» **INFORMATION PROVIDED**
(* ===== verification/PgTenants.v ===== *)
(** * PgStore: tenants, invites, join requests, quotas, plan templates and
    idempotency keys (db.py) *)
From S2P Require Import Prelude PyText Json StoreState Sql Migrations Schema PgBase Tenants.

Section pg_tenants.
Context `{Asyncpg}.
Variable pe : PgEnv.
#[local] Abbreviation INSERT := (insert schema (_set_guc pe)).
#[local] Abbreviation UPDATE := (update schema (_set_guc pe)).
#[local] Abbreviation DELETE := (delete schema (_set_guc pe)).
#[local] Abbreviation SELECT := (select schema (_set_guc pe)).
#[local] Abbreviation now_ := (VTime (pe_now pe)).

(** [SELECT COUNT( * ) = 0 FROM tenants WHERE status <> 'deleted'] *)
Definition pg_is_empty_tenants : prog bool :=
  let* n := fetchval (a_map (fun rs => [[("empty", VBool (bool_decide (rs = [])))]])
                        (SELECT "tenants" ("status" <>. VText "deleted") [] None)) in
  pret (bool_decide (n = PBool true)).

Definition bad_policy (join_policy : string) : exn :=
  StoreConflict ("unknown join_policy " +:+ py_repr join_policy).

Definition pg_create_tenant (tenant_id display_name plan join_policy : string) : prog (option prow) :=
  if decide (join_policy ∉ JOIN_POLICIES) then praise (bad_policy join_policy) else
  let* row := pmap_exn (on_unique ("tenant " +:+ tenant_id +:+ " exists"))
    (fetchrow (INSERT "tenants"
       [("tenant_id", VText tenant_id); ("display_name", VText display_name);
        ("plan", VText plan); ("join_policy", VText join_policy)] Fails)) in
  fetchrow (no_returning (INSERT "quotas" [("tenant_id", VText tenant_id)] (DoNothing None))) ;;*
  pret row.

Definition pg_get_tenant (tenant_id : string) : prog (option prow) :=
  fetchrow (SELECT "tenants" ("tenant_id" =. VText tenant_id) [] None).
Definition pg_get_tenant_status (tenant_id : string) : prog pyval :=
  fetchval (returning ["status"] (SELECT "tenants" ("tenant_id" =. VText tenant_id) [] None)).
Definition pg_list_tenants : prog (list prow) :=
  fetch (SELECT "tenants" ("status" <>. VText "deleted") [("created_at", false)] None).
Definition pg_list_tenants_for (tenant_id : string) : prog (list prow) :=
  fetch (SELECT "tenants" ("tenant_id" =. VText tenant_id &. "status" <>. VText "deleted") [] None).

(** [disabled_at=CASE WHEN $n='disabled' THEN COALESCE(disabled_at, now()) ELSE
    NULL END] when the status is set. *)
Definition disabled_case (status : option string) : string * setter :=
  ("disabled_at", Ex (fun r =>
     match status with
     | Some st => if decide (st = "disabled")
                  then if decide (col "disabled_at" r = VNull) then now_ else col "disabled_at" r
                  else VNull
     | None => col "disabled_at" r
     end)).
Definition tenant_sets (f : TenantFields) : list (string * setter) :=
  opt_set "display_name" VText (tf_display_name f) ++ opt_set "status" VText (tf_status f)
  ++ opt_set "plan" VText (tf_plan f) ++ opt_set "join_policy" VText (tf_join_policy f).
Definition pg_update_tenant (tenant_id : string) (fields : TenantFields) : prog (option prow) :=
  match tf_join_policy fields with
  | Some jp => if decide (jp ∉ JOIN_POLICIES) then praise (bad_policy jp) else pret tt
  | None => pret tt
  end ;;*
  if decide (tenant_sets fields = []) then pg_get_tenant tenant_id
  else fetchrow (UPDATE "tenants" (tenant_sets fields ++ [disabled_case (tf_status fields)])
                   ("tenant_id" =. VText tenant_id)).

Definition pg_set_join_policy (tenant_id join_policy : string) : prog (option prow) :=
  if decide (join_policy ∉ JOIN_POLICIES) then praise (bad_policy join_policy) else
  fetchrow (UPDATE "tenants" [("join_policy", Par (VText join_policy))] ("tenant_id" =. VText tenant_id)).

(** ** Roles a row may carry *)

Definition pg_is_valid_role (tenant_id role : string) : prog bool :=
  if decide (role ∈ dkeys ROLES_SEED) then pret true else
  let* v := fetchval (a_map (fmap (fun _ => [("one", VInt 1)]))
              (SELECT "custom_roles" ("tenant_id" =. VText tenant_id &. "role_id" =. VText role) [] None)) in
  pret (val_is_not_none v).

(** ** Invites *)

Definition pg_create_invite (invite_id tenant_id token_hash role : string) (expires_at : Z)
    (email created_by : option string) : prog (option prow) :=
  let* valid := pg_is_valid_role tenant_id role in
  if negb valid
  then praise (StoreConflict ("unknown role " +:+ role +:+ " for tenant " +:+ tenant_id))
  else pmap_exn (on_unique "invite token hash collision")
    (fetchrow (INSERT "tenant_invites"
       [("invite_id", VText invite_id); ("tenant_id", VText tenant_id); ("token_hash", VText token_hash);
        ("role", VText role); ("email", vtext email); ("created_by", vtext created_by);
        ("expires_at", VTime expires_at)] Fails)).
Definition pg_get_invite_by_hash (token_hash : string) : prog (option prow) :=
  fetchrow (SELECT "tenant_invites" ("token_hash" =. VText token_hash) [] None).
Definition pg_list_invites (tenant_id : string) : prog (list prow) :=
  fetch (SELECT "tenant_invites" ("tenant_id" =. VText tenant_id) [("created_at", true)] None).
Definition pg_mark_invite_used (invite_id user_id : string) : prog bool :=
  let* val := fetchval (returning ["invite_id"]
    (UPDATE "tenant_invites" [("used_at", Ex (fun _ => now_)); ("used_by", Par (VText user_id))]
       ("invite_id" =. VText invite_id &. is_null "used_at"))) in
  pret (val_is_not_none val).

(** ** Join requests *)

Definition pg_create_join_request (request_id tenant_id user_id : string) : prog (option prow) :=
  pmap_exn (on_unique "join request already pending")
    (fetchrow (INSERT "join_requests"
       [("request_id", VText request_id); ("tenant_id", VText tenant_id); ("user_id", VText user_id)]
       Fails)).
Definition pg_get_join_request (request_id : string) : prog (option prow) :=
  fetchrow (SELECT "join_requests" ("request_id" =. VText request_id) [] None).
Definition pg_list_join_requests (tenant_id : string) (status : option string) : prog (list prow) :=
  match status with
  | Some st => fetch (SELECT "join_requests" ("tenant_id" =. VText tenant_id &. "status" =. VText st)
                        [("created_at", true)] None)
  | None => fetch (SELECT "join_requests" ("tenant_id" =. VText tenant_id) [("created_at", true)] None)
  end.
(** [f"{v}"] of a text column. *)
Definition py_text (v : pyval) : string := match v with PStr s => s | _ => "None" end.
Definition pg_decide_join_request (request_id status decided_by : string) : prog (option prow) :=
  if decide (status ∉ ["approved"; "rejected"; "cancelled"])
  then praise (StoreConflict ("invalid decision status " +:+ py_repr status)) else
  let* row := fetchrow (UPDATE "join_requests"
    [("status", Par (VText status)); ("decided_by", Par (VText decided_by)); ("decided_at", Ex (fun _ => now_))]
    ("request_id" =. VText request_id &. "status" =. VText "pending")) in
  match row with
  | Some r => pret (Some r)
  | None =>
      let* existing := pg_get_join_request request_id in
      match existing with
      | None => pret None
      | Some r => praise (StoreConflict ("join request already " +:+ py_text (pget "status" r)))
      end
  end.

(** ** Deletion *)

Definition pg_delete_tenant (tenant_id : string) : prog bool :=
  let* val := fetchval (returning ["tenant_id"]
    (UPDATE "tenants" [("status", Ex (fun _ => VText "deleted")); ("deleted_at", Ex (fun _ => now_))]
       ("tenant_id" =. VText tenant_id &. "status" <>. VText "deleted"))) in
  if decide (val = PNone) then pret false else
  execute "UPDATE" (UPDATE "api_keys" [("revoked_at", Ex (fun _ => now_))]
    ("tenant_id" =. VText tenant_id &. is_null "revoked_at")) ;;*
  execute "UPDATE" (UPDATE "refresh_tokens" [("status", Ex (fun _ => VText "revoked"))]
    ("tenant_id" =. VText tenant_id &. "status" <>. VText "revoked")) ;;*
  execute "DELETE" (DELETE "tenant_members" ("tenant_id" =. VText tenant_id)) ;;*
  pret true.

(** ** Quotas *)

Definition pg_get_quota (tenant_id : string) : prog (option prow) :=
  let* row := fetchrow (SELECT "quotas" ("tenant_id" =. VText tenant_id) [] None) in
  pret (_decode_quota <$> row).
Definition quota_sets (f : QuotaFields) : list (string * setter) :=
  opt_set "rpm" VInt (qf_rpm f) ++ opt_set "tpm" VInt (qf_tpm f)
  ++ opt_set "concurrent" VInt (qf_concurrent f) ++ opt_set "storage_mb" VInt (qf_storage_mb f)
  ++ opt_set "allowed_models" (fun l => to_jsonb (jlist l)) (qf_allowed_models f)
  ++ opt_set "allowed_modules" (fun l => to_jsonb (jlist l)) (qf_allowed_modules f)
  ++ opt_set "default_priority" VInt (qf_default_priority f).
Definition pg_put_quota (tenant_id : string) (fields : QuotaFields) : prog (option prow) :=
  let* row := fetchrow (UPDATE "quotas" (("updated_at", Ex (fun _ => now_)) :: quota_sets fields)
                          ("tenant_id" =. VText tenant_id)) in
  pret (_decode_quota <$> row).

(** ** Plan templates and idempotency keys *)

Definition pg_list_plan_templates : prog (list prow) :=
  let* rs := fetch (returning ["plan"; "quota"; "updated_at"]
                      (SELECT "plan_templates" c_true [("plan", false)] None)) in
  pret ((fun r => [("plan", pget "plan" r); ("quota", _decode_jsonb (pget "quota" r));
                   ("updated_at", _iso (pget "updated_at" r))]) <$> rs).
Definition pg_get_plan_template (plan : string) : prog (option pyval) :=
  let* row := fetchrow (returning ["quota"] (SELECT "plan_templates" ("plan" =. VText plan) [] None)) in
  pret ((fun r => _decode_jsonb (pget "quota" r)) <$> row).
(** The given fields of a quota as dict entries. *)
Definition quota_entries (f : QuotaFields) : list (string * json) :=
  omap (fun kv => match kv with (k, Some v) => Some (k, v) | (_, None) => None end)
    [("rpm", JInt <$> qf_rpm f); ("tpm", JInt <$> qf_tpm f); ("concurrent", JInt <$> qf_concurrent f);
     ("storage_mb", JInt <$> qf_storage_mb f); ("allowed_models", jlist <$> qf_allowed_models f);
     ("allowed_modules", jlist <$> qf_allowed_modules f);
     ("default_priority", JInt <$> qf_default_priority f)].
Definition default_quota_entries : list (string * json) :=
  match plan_quota_json DEFAULT_QUOTA with JObj kvs => kvs | _ => [] end.
Definition pg_put_plan_template (plan : string) (quota : QuotaFields) : prog json :=
  if negb (valid_id plan) then praise (StoreConflict ("invalid plan id " +:+ py_repr plan)) else
  let* old := pg_get_plan_template plan in
  let merged := match old with Some (PJson (JObj kvs)) => kvs | _ => [] end in
  let merged := if decide (merged = []) then default_quota_entries else merged in
  let merged := foldl (fun d kv => dset kv.1 kv.2 d) merged (quota_entries quota) in
  execute "INSERT 0" (INSERT "plan_templates"
    [("plan", VText plan); ("quota", to_jsonb (JObj merged)); ("updated_at", now_)]
    (DoUpdate ["plan"] (fun ex => [("quota", Ex (fun _ => col "quota" ex)); ("updated_at", Ex (fun _ => now_))]))) ;;*
  pret (JObj merged).

Definition pg_get_idempotency (idem_key : string) : prog (option prow) :=
  let* row := fetchrow (returning ["idem_key"; "endpoint"; "response"; "created_at"]
                          (SELECT "idempotency_keys" ("idem_key" =. VText idem_key) [] None)) in
  pret ((fun r => pset "created_at" (_iso (pget "created_at" r))
                    (pset "response" (_decode_jsonb (pget "response" r)) r)) <$> row).
(** [response] with its datetimes as [default=str] prints them. *)
Definition pg_put_idempotency (idem_key endpoint : string) (response : json) : prog unit :=
  execute "INSERT 0" (INSERT "idempotency_keys"
    [("idem_key", VText idem_key); ("endpoint", VText endpoint); ("response", to_jsonb response)]
    (DoNothing (Some ["idem_key"]))) ;;*
  pret tt.
End pg_tenants.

» **REQUIRED ACTION**
In the listing above, count each line that holds the word "TenantFields" and report the number alone.

» **TASK SOLUTION**
2